Authors: N. Pant (1), S. Bezemer (2), P. Hermans (2), A. Einerhand (3), J. Gray (4), K. Bellamy (5), S. Sarker (6), L. Hammarstrom (1), M. v.d. Vaart (7), and L. Frenken (7) ([email protected])
(1) Division of Clinical Immunology, Karolinska University Hospital, Stockholm, Sweden,
(2) BAC BV, Naarden, The Netherlands,
(3) Croklaan, Wormerveer, The Netherlands,
(4) Enteric Virus Unit, Health Protection Agency, London, UK,
(5) Unilever Research and Development Colworth House Sharnbrook, UK,
(6) ICDDR,B: Centre for Health and Population Research, GPO Box 128, Dhaka 1000, Bangladesh,
(7) Unilever Foods and Health Research Institute, Vlaardingen, The Netherlands
Objective:
The study was conducted to determine the feasibility of producing llama-derived antibody fragments (VHH) by Saccharomyces cerevisiae, which can neutralize rotavirus in an in-vivo mouse model and have a broad specificity towards common human rotavirus strains.
Methodology:
A llama was immunized with a G3 rotavirus strain (RRV). Using the modern biotechnological techniques, cDNA fragments encoding for binding domains of heavy chain only antibodies (VHH fragments) were obtained and expressed in Escherichia coli and S. cerevisiae. ELISA tests were used for identifying the VHH fragments which recognized RRV (G3,P[3]) and CK5 (G3). Rotavirus neutralization activity of rotavirus-specific VHH fragments was tested in vitro via plaque neutralization assays and infection inhibition using an indirect immunofluorescence assay (IFA). A mouse pup model of rotavirus-associated diarrhoea was used for testing the same in vivo. Immunoelectron microscopy (IEM) was used for determining the specificity towards human rotavirus isolates from faecal samples.

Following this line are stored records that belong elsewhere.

Lemma range_loop_range flags p c d q c2 q' fuel x ok :
  (NUL ∉ p) -> head p <> Some "]"%char -> elem flags p c ("-"%char :: d :: q) -> d <> "]"%char -> elem flags (d :: q) c2 q' ->
  range_loop (S fuel) p (fold flags x) flags ok = range_loop fuel q' (fold flags x) flags (in_range flags x (c, c2) || ok).
Proof.
  intros Hn Hh He Hd He2. destruct (elem_read _ _ _ _ Hn He) as (Hc & Hnq & Hp & _ & E). cbn [range_loop].
  rewrite (proj1 (head_char p "]"%char ltac:(done)) Hh), E, (proj2 (eqc_false _ _) Hc).
  rewrite (proj1 (starts_range_test _ Hnq)) by (by exists d, q). rewrite not_elem_of_cons in Hnq.
  destruct (elem_read _ _ _ _ (proj2 Hnq) He2) as (Hc2 & _ & _ & _ & E2). cbn [char_at nth drop] in E2 |- *.
  rewrite E2, (proj2 (eqc_false _ _) Hc2). unfold in_range. cbn [fst snd]. by destruct (_ && _).
Qed.

Lemma range_loop_body flags x p its rest : body flags p its rest -> forall fuel ok, NUL ∉ p -> length p < fuel ->
  range_loop fuel p (fold flags x) flags ok = Some (existsb (in_range flags x) its || ok, rest).
Proof.
  induction 1 as [p|p c q its rest Hh He Hs Hb IH|p c d q c2 q' its rest Hh He Hd He2 Hb IH]; intros [|fuel] ok Hn Hf; try lia.
  - done.
  - rewrite (range_loop_single _ _ _ _ _ _ _ Hn Hh He Hs). destruct (elem_read _ _ _ _ Hn He) as (_ & Hnq & _ & Hl & _).
    rewrite IH by (done || lia). cbn [existsb]. by rewrite <- orb_assoc, (orb_comm (existsb _ _)), <- orb_assoc, (orb_comm ok).
  - rewrite (range_loop_range _ _ _ _ _ _ _ _ _ _ Hn Hh He Hd He2). destruct (elem_read _ _ _ _ Hn He) as (_ & Hnq & _ & Hl & _).
    rewrite not_elem_of_cons in Hnq. destruct (elem_read _ _ _ _ (proj2 Hnq) He2) as (_ & Hnq' & _ & Hl' & _). cbn in Hl, Hl'.
    rewrite IH by (done || lia). cbn [existsb]. by rewrite <- orb_assoc, (orb_comm (existsb _ _)), <- orb_assoc, (orb_comm ok).
Qed.

Lemma body_of_range_loop flags x fuel : forall p ok ok' rest, NUL ∉ p ->
  range_loop fuel p (fold flags x) flags ok = Some (ok', rest) -> exists its, body flags p its rest.
Proof.
  induction fuel as [|fuel IH]; intros p ok ok' rest Hn H; [done|].
  assert (p <> []) as Hp by (intros ->; done). cbn [range_loop] in H.
  destruct (eqc (char_at p 0) "]"%char) eqn:E0.
  { chars. destruct p as [|c p]; [done|]. cbn in *. simplify_eq. eexists. constructor. }
  assert (head p <> Some "]"%char) as Hh by (by apply head_char).
  destruct (if quotes flags (char_at p 0) then _ else _) as [c q] eqn:E1.
  destruct (eqc c NUL) eqn:E2; [done|]. chars. pose proof (elem_of_read _ _ _ _ Hp E1 E2) as He.
  destruct (elem_read _ _ _ _ Hn He) as (_ & Hnq & _). destruct (_ && negb (eqc _ "]"%char)) eqn:E3.
  - apply (starts_range_test q Hnq) in E3 as (d & q' & -> & Hd). cbn [char_at nth drop] in H.
    destruct (if quotes flags d then _ else _) as [c2 q''] eqn:E4. destruct (eqc c2 NUL) eqn:E5; [done|]. chars.
    assert (elem flags (d :: q') c2 q'') as He2 by (by apply elem_of_read).
    rewrite not_elem_of_cons in Hnq. destruct (elem_read _ _ _ _ (proj2 Hnq) He2) as (_ & Hnq' & _).
    apply IH in H as [its Hb]; [|done]. eexists. by eapply body_range.
  - assert (~ starts_range q) as Hs by (by rewrite starts_range_test, E3).
    apply IH in H as [its Hb]; [|done]. eexists. by eapply body_single.
Qed.

Lemma body_suffix flags p its rest : body flags p its rest -> NUL ∉ p -> NUL ∉ rest.
Proof.
  induction 1 as [p|p c q its rest Hh He Hs Hb IH|p c d q c2 q' its rest Hh He Hd He2 Hb IH]; intros Hn.
  - by apply not_elem_of_cons in Hn as [_ ?].
  - apply IH. by destruct (elem_read _ _ _ _ Hn He) as (_ & ? & _).
  - apply IH. destruct (elem_read _ _ _ _ Hn He) as (_ & Hnq & _). rewrite not_elem_of_cons in Hnq.
    by destruct (elem_read _ _ _ _ (proj2 Hnq) He2) as (_ & ? & _).
Qed.

Lemma rangematch_bracket flags p x rest : NUL ∉ p ->
  rangematch p x flags = Some rest <-> bracket flags p x rest.
Proof.
  intros Hn. unfold rangematch. set (neg := eqc (char_at p 0) "!"%char || eqc (char_at p 0) "^"%char).
  set (q := if neg then drop 1 p else p). assert (NUL ∉ q) as Hnq.
  { unfold q. destruct neg; [|done]. destruct p; [done|]. by apply not_elem_of_cons in Hn as [_ ?]. }
  assert (bracket flags p x rest <-> exists its, body flags q its rest /\ existsb (in_range flags x) its = negb neg) as ->.
  { unfold q, neg. split.
    - intros [p' x' its rest' H1 H2 Hb Hi|n p' x' its rest' Hx Hb Hi].
      + exists its. apply head_char in H1; [|done]. apply head_char in H2; [|done]. by rewrite H1, H2.
      + exists its. destruct Hx as [->| ->]; done.
    - destruct (_ || _) eqn:E.
      + intros (its & Hb & Hi). destruct p as [|n p]; [done|]. cbn in E, Hb. bool_prop.
        eapply bracket_negated; [destruct E; chars; (by left) || by right|done|done].
      + intros (its & Hb & Hi). bool_prop. apply (bracket_plain _ _ _ its); [by apply head_char|by apply head_char|done|done]. }
  split.
  - destruct (range_loop _ _ _ _ _) as [[ok p']|] eqn:E; [|done]. destruct (Bool.eqb ok neg) eqn:En; [done|].
    intros [= ->]. destruct (body_of_range_loop _ _ _ _ _ _ _ Hnq E) as [its Hb]. exists its. split; [done|].
    rewrite (range_loop_body _ _ _ _ _ Hb), orb_false_r in E by (done || lia). simplify_eq.
    by destruct (existsb _ _), neg.
  - intros (its & Hb & Hi). rewrite (range_loop_body _ _ _ _ _ Hb) by (done || lia). rewrite orb_false_r, Hi.
    by destruct neg.
Qed.

Lemma bracket_nul flags p x q : NUL ∉ p -> bracket flags p x q -> NUL ∉ q.
Proof.
  intros Hp H. destruct H as [p x its rest H1 H2 Hb _|n p x its rest _ Hb _].
  - by apply body_suffix in Hb.
  - apply body_suffix in Hb; [done|]. by apply not_elem_of_cons in Hp as [_ ?].
Qed.

Lemma bracket_det flags p x q q' : NUL ∉ p -> bracket flags p x q -> bracket flags p x q' -> q' = q.
Proof. intros Hp H1%rangematch_bracket H2%rangematch_bracket; [congruence|done|done]. Qed.

Lemma literal_nul flags c p : NUL ∉ p -> NUL ∉ snd (literal flags c p).
Proof.
  intros Hp. unfold literal. destruct (quotes flags c); [|done]. destruct (eqc _ NUL); [done|]. cbn.
  intros H. apply Hp. rewrite <- (take_drop 1 p). apply elem_of_app. by right.
Qed.

(** ** Reading a pattern from its first character *)

Section Cases.
Context (flags : Z).

Lemma matches_nil s : matches flags [] s <-> s = [] \/ has flags FNM_LEADING_DIR = true /\ head s = Some slash.
Proof.
  split.
  - inversion 1; subst; auto.
  - intros [->|[Hl Hs]]; [constructor|]. destruct s as [|x s]; [done|]. cbn in Hs. simplify_eq. by constructor.
Qed.

Ltac cases := inversion 1; subst; try done;
  match goal with H : _ ∉ _ |- _ => exfalso; apply H; set_solver | _ => idtac end.

Lemma matches_any p s : matches flags ("?"%char :: p) s <-> exists x s', s = x :: s' /\ wild flags x /\ matches flags p s'.
Proof. split; [cases; eauto|]. intros (x & s' & -> & ? & ?). by constructor. Qed.

Lemma matches_star p s :
  matches flags ("*"%char :: p) s <-> exists u s', s = u ++ s' /\ Forall (wild flags) u /\ matches flags p s'.
Proof. split; [cases; eauto|]. intros (u & s' & -> & ? & ?). by constructor. Qed.

Lemma matches_bracket p s : matches flags ("["%char :: p) s <->
  exists x q s', s = x :: s' /\ wild flags x /\ bracket flags p x q /\ matches flags q s'.
Proof. split; [cases; eauto 8|]. intros (x & q & s' & -> & ? & ? & ?). by econstructor. Qed.

Lemma matches_literal c p s : c ∉ ["?"; "*"; "["]%char -> NUL ∉ p -> matches flags (c :: p) s <->
  exists x s', s = x :: s' /\ same flags (fst (literal flags c p)) x = true /\ matches flags (snd (literal flags c p)) s'.
Proof.
  intros Hc Hp. unfold literal. destruct (quotes flags c) eqn:Eq.
  - assert (c = bslash) as -> by (unfold quotes in Eq; bool_prop; by chars). destruct p as [|d p].
    + cbn. split; [inversion 1; subst; eauto; congruence|]. intros (x & s' & -> & ? & ?). by constructor.
    + rewrite not_elem_of_cons in Hp. cbn [char_at nth drop]. rewrite (proj2 (eqc_false d NUL)) by naive_solver. cbn.
      split; [inversion 1; subst; eauto; congruence|]. intros (x & s' & -> & ? & ?). by constructor.
  - cbn. split; [|intros (x & s' & -> & ? & ?); by constructor]. inversion 1; subst; eauto; try congruence;
      exfalso; apply Hc; set_solver.
Qed.

Lemma matches_skip p s : matches flags ("*"%char :: p) s <-> matches flags ("*"%char :: skip_stars p) s.
Proof.
  induction p as [|c p IH]; cbn; [done|]. destruct (eqc c _) eqn:E; [|done]. chars. subst. rewrite <- IH. rewrite matches_star. split.
  - intros (u & s' & -> & Hu & (v & s'' & -> & Hv & H)%matches_star). rewrite app_assoc. constructor; [|done]. by apply Forall_app.
  - intros H. exists [], s. split_and!; [done|constructor|done].
Qed.
(* ===== verification/Stdio.v ===== *)
(** * Stdio: reading lines and stream wrappers, src/src/stdio.c

    [wpdk_getdelim] over an explicit buffer: the block [*lineptr] points to is the
    list of its bytes, a write outside it is the outcome [None].  The input is the
    bytes left on the stream and whether it ends in end-of-file or an error.  The
    other functions forward to the C runtime, the class [StdioApi]. *)

From S2P Require Import Prelude Errno CString PathMap Proc Sockets Epolls Files.

Module Export Stdio.
Local Open Scope Z_scope.

Definition BUFSIZ : Z := 512.
Definition EOF : Z := -1.

(** ** getdelim *)

(** The bytes left, and [feof] (rather than [ferror]) behind them. *)
Record stream := Stream { pending : list Z; ends_eof : bool }.

Definition getc (s : stream) : Z * stream :=
  match pending s with
  | [] => (EOF, s)
  | c :: rest => (c, Stream rest (ends_eof s))
  end.

(** [*lineptr], [*n], the stream and errno. *)
Record line_state := LineState { lineptr : option (list Z); cap : Z; input : stream; line_errno : Z }.

Section Getdelim.
(** [realloc]: whether it succeeds for a size, and the bytes it leaves undefined. *)
Context (realloc_ok : Z -> bool) (junk : Z).

Definition realloc (buf : option (list Z)) (size : Z) : option (list Z) :=
  if realloc_ok size then Some (take (Z.to_nat size) (default [] buf ++ replicate (Z.to_nat size) junk)) else None.

(** [buf[i] = c]: [None] outside the block or for a null pointer. *)
Definition store (buf : option (list Z)) (i : Z) (c : Z) : option (option (list Z)) :=
  match buf with
  | Some b => if (0 <=? i) && (i <? Z.of_nat (length b)) then Some (Some (<[Z.to_nat i := c]> b)) else None
  | None => None
  end.

(** Room for another character: the condition of the source and the new size. *)
Definition needs_room (buf : option (list Z)) (len n : Z) : bool :=
  bool_decide (buf = None) || (n <=? uwrap 64 (len + 2)).
Definition new_size (buf : option (list Z)) (n : Z) : Z :=
  if bool_decide (buf <> None) && negb (n =? 0) then uwrap 64 (n * 2) else BUFSIZ.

Results: From ELISA tests, 23 unique VHH fragments were identified which were able to bind to RRV and CK5. Nine of these fragments were able to neutralize CK5 in a plaque assay. After transferring the DNA fragments to the baker's yeast S. cerevisiae, the VHH fragments produced were re-tested in the plaque neutralization assay and in an IFA. Four fragments were selected for further in-vitro and in-vivo experiments. From the in-vivo model it was found that one fragment in particular was able to reduce the occurrence (30 % vs 100% in untreated group) and the duration (0.33 days vs 2.87 days in untreated group) of diarrhoea in the mouse pups. This fragment, VHH1, also showed broad specificity and in-vitro neutralization capacity towards very common circulating rotavirus stereotypes worldwide.
Conclusion: Monovalent antibody fragments directed against a common G3 rotavirus strain can be effectively produced by the food grade yeast S. cerevisiae and can reduce morbidity of rotavirus-induced diarrhoea in mice.
Acknowledgements: Part of this work was supported by an EU framework grant.